My brother and I crawling under skirts
of a cul-de-sac’s giant pine, our secret
club for beheaded Barbies
and stolen cigarettes–

First kiss along the river
in the sticky hollow
of a trunk’s furry bosom,
my mother’s glow as confidant–

The sheltering pin oak that won
my father’s heart when he made
his first downpayment
for an abiding couple’s grave–

Sentinel twin maples that celebrated
my homecoming from every morning run,
three witness oaks murdered by our
next-door neighbor, grieving crows for days.

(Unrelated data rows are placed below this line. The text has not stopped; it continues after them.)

(* ===== verification/RunSamples.v ===== *)
(** The arithmetic of interval runs ([web/src/lib/run-samples.ts]): grouping the flat result list per
    pair, the latency aggregate, the planned, effective and observed cadences, the spellings of
    durations, and the stored routes a probe may have walked. *)
From S2P Require Import Prelude JsNum JsString JsCollections JsValue JsDate JsFormat.
Local Open Scope Z_scope.

Record RunResult := {
  sourceNode : option jstr;
  destinationNode : option jstr;
  success : bool;
  durationNs : value;
  recordedAt : option jstr;
}.

(** What the page reads of a run: its spec snapshot, its check type and its pair total. *)
Record RunDetail := { spec : value; run_type : option jstr; pairTotal : value }.

Record PairSamples := { source : jstr; destination : jstr; samples : list RunResult }.

Record SampleAggregate := {
  sent : number;
  failed : number;
  failRatio : number;
  minNs : option number;
  avgNs : option number;
  maxNs : option number;
  p95Ns : option number;
}.

(** ** Reading a run *)

Definition runDurationNs (run : option RunDetail) : number :=
  match run with
  | Some r =>
      match spec r with
      | VObj _ | VArr _ =>
          match vget (spec r) (js "Duration") with
          | VNum d => if isFinite d && (d >? int 0)%num then d else int 0
          | _ => int 0
          end
      | _ => int 0
      end
  | None => int 0
  end.

Definition isIntervalRun (run : option RunDetail) : bool := (runDurationNs run >? int 0)%num.

(** ** Grouping *)

Definition result_pair (r : RunResult) : jstr * jstr :=
  (default [] (sourceNode r), default [] (destinationNode r)).

Definition sample_key (p : jstr * jstr) : jstr := num_to_string (len p.1) ++ [0] ++ p.1 ++ p.2.

Definition group_step (byPair : list (jstr * PairSamples)) (r : RunResult) : list (jstr * PairSamples) :=
  let '(src, dst) := result_pair r in
  let key := sample_key (src, dst) in
  match mget byPair key with
  | Some existing =>
      mset byPair key {| source := source existing; destination := destination existing;
                         samples := samples existing ++ [r] |}
  | None => mset byPair key {| source := src; destination := dst; samples := [r] |}
  end.

Definition groupSamplesByPair (results : list RunResult) : list PairSamples :=
  mvalues (fold_left group_step results []).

Each spring, tree men troll to our front door and swagger
their chainsaws for internment of our broken elm.
But we adore our stubby Pippi Longstocking
in ballerina’s fifth position, buoyant
branches sprouting for the sun.

Betty Boop Marries Herself

Her camel kneels
& Betty steps down
into the midnight Ganges
feels the gentle push
of the current
when she submerges
the pearl halo of
her linen robe tiptoes
into the swirls
and eddies
of the river’s open
throat. Her voice
lightly bebops
the waters to sleep.
She feels the barge
of napping monkeys
make safe passage
from her vagina
dentata.  Calla lily
behind her ear
she launches
into the darkness
a leaf bowl
filled with
frangipanis,
her carved love
spoon a confident
oar.  Betty’s curves
dissolve into the tender
pull of current, red
petals bobbing
to the surface
like a menstrual
milky way.

About the Author:

Rikki Santer’s work has appeared in various publications including Ms. Magazine, Poetry East, Margie, Slab, Crab Orchard Review, RHINO, Grimm, Slipstream, Midwest Review and The Main Street Rag. Her fifth poetry collection, Make Me That Happy,  was published recently by NightBallet Press.